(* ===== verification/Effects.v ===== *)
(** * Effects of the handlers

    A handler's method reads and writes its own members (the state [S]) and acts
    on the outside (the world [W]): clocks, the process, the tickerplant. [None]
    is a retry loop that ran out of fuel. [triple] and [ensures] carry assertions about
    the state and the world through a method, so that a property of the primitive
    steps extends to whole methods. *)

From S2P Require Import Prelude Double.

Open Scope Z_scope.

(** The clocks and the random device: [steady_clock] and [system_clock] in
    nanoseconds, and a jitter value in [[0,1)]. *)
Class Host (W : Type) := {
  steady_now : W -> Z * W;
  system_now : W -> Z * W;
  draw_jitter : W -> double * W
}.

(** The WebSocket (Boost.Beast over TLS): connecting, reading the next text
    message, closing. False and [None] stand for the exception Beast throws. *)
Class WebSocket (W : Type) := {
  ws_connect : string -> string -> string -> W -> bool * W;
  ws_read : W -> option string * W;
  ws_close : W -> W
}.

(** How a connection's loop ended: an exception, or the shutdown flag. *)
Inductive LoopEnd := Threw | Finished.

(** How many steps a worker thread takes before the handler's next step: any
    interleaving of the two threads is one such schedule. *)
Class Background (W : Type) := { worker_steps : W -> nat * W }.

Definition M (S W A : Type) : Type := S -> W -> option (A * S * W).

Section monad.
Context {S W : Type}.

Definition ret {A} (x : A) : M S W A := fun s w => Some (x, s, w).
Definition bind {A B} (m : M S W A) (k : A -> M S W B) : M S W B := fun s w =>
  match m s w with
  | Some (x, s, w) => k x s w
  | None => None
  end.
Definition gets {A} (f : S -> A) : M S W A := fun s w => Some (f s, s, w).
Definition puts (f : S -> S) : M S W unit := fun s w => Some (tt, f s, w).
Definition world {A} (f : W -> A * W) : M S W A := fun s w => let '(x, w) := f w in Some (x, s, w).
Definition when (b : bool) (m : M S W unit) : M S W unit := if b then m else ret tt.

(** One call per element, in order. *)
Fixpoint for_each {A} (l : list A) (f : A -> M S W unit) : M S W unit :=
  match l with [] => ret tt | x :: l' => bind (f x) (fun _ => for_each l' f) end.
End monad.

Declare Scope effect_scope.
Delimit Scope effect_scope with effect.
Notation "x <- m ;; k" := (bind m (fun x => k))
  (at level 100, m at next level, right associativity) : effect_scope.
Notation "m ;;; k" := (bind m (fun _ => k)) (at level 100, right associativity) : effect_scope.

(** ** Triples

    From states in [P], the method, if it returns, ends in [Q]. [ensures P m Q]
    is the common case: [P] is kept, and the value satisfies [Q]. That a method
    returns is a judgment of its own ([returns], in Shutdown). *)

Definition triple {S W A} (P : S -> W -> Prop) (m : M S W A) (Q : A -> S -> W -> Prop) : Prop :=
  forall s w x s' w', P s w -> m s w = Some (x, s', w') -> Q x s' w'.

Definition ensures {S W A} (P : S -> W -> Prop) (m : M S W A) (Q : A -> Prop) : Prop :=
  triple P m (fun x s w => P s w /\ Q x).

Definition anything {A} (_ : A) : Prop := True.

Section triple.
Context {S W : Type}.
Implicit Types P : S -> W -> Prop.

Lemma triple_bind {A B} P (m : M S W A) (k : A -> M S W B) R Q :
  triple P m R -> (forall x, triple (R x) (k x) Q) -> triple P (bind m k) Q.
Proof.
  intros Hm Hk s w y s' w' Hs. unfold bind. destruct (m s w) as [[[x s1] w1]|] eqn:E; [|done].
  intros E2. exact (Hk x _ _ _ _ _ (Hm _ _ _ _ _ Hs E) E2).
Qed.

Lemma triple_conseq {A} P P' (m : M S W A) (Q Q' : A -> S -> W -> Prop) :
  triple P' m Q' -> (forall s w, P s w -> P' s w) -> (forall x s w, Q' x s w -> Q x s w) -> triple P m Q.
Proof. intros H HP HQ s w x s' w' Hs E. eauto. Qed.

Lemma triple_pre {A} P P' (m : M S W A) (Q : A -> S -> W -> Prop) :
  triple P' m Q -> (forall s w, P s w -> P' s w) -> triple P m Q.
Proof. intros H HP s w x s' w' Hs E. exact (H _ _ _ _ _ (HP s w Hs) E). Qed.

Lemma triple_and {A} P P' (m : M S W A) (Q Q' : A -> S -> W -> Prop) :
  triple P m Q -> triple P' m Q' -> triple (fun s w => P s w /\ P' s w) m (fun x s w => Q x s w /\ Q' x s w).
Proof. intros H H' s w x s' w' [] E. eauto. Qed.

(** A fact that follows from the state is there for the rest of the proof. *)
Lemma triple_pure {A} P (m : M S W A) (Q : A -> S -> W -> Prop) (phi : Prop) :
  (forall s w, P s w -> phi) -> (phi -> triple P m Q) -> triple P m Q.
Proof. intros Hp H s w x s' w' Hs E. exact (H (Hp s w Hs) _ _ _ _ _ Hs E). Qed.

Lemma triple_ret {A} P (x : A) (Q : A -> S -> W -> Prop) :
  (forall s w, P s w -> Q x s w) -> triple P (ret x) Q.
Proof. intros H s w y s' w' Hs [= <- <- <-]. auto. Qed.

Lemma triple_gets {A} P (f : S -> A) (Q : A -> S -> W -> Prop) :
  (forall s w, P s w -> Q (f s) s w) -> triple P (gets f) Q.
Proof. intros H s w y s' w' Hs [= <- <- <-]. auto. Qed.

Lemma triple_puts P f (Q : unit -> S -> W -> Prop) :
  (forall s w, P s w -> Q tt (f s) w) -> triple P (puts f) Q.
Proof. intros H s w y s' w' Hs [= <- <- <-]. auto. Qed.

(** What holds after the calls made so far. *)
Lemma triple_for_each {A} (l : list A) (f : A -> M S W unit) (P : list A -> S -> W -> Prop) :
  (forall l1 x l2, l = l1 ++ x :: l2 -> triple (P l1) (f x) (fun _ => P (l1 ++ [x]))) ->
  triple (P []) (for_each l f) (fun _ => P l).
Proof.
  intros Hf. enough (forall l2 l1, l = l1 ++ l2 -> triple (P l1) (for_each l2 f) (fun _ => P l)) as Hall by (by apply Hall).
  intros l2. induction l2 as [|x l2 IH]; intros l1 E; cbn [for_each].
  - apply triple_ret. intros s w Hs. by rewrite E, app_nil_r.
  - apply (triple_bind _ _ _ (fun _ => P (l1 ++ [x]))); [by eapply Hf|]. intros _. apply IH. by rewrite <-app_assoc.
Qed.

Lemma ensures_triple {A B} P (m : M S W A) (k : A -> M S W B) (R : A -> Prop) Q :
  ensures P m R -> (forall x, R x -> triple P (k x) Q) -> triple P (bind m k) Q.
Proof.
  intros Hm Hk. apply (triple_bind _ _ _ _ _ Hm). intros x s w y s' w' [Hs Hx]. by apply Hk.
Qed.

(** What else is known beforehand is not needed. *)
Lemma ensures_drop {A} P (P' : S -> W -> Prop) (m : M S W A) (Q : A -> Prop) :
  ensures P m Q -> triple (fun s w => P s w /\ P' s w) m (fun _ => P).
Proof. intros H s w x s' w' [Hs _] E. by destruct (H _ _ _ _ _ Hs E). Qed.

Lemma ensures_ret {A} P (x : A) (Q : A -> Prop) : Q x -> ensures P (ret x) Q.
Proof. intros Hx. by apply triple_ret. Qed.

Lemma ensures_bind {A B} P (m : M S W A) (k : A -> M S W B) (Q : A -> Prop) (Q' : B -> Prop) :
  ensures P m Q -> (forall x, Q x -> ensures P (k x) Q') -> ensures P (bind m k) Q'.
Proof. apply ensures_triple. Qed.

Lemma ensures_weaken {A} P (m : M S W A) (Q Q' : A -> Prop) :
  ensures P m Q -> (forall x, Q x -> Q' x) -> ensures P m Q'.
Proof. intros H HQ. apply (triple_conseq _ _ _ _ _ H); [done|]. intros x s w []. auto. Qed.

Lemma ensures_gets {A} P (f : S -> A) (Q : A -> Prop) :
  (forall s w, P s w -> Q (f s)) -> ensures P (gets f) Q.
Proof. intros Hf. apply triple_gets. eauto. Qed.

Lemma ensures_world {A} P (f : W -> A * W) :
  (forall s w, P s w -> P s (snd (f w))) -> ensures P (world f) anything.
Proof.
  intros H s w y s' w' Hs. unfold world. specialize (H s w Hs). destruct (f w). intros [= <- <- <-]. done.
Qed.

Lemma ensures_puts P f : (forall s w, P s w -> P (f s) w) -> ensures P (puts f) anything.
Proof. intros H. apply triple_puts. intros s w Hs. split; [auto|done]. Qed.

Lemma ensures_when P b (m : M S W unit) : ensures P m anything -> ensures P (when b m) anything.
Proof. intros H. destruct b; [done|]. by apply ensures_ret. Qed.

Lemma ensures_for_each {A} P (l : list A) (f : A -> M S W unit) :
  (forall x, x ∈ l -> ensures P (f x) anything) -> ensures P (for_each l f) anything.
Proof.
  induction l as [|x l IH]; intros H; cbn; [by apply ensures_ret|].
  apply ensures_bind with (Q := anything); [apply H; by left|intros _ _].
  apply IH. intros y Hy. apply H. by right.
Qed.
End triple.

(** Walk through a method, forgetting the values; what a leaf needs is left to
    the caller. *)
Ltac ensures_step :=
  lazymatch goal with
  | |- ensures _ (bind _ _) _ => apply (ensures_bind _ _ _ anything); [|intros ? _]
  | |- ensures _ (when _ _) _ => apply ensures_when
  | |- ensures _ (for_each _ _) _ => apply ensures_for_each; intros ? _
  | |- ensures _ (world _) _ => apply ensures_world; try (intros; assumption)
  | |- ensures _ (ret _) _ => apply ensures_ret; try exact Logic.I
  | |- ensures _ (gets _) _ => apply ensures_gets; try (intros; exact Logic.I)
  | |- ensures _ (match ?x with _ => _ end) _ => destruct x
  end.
= = = = = = =
- Task brief
Reproduce verbatim only the segment of the listing bounded by the line containing "returns is a" and the line containing "triple P m (fun x s w => P s w /\ Q x).", with both boundary lines included.

- Answer to the exercise
    returns is a judgment of its own ([returns], in Shutdown). *)

Definition triple {S W A} (P : S -> W -> Prop) (m : M S W A) (Q : A -> S -> W -> Prop) : Prop :=
  forall s w x s' w', P s w -> m s w = Some (x, s', w') -> Q x s' w'.

Definition ensures {S W A} (P : S -> W -> Prop) (m : M S W A) (Q : A -> Prop) : Prop :=
  triple P m (fun x s w => P s w /\ Q x).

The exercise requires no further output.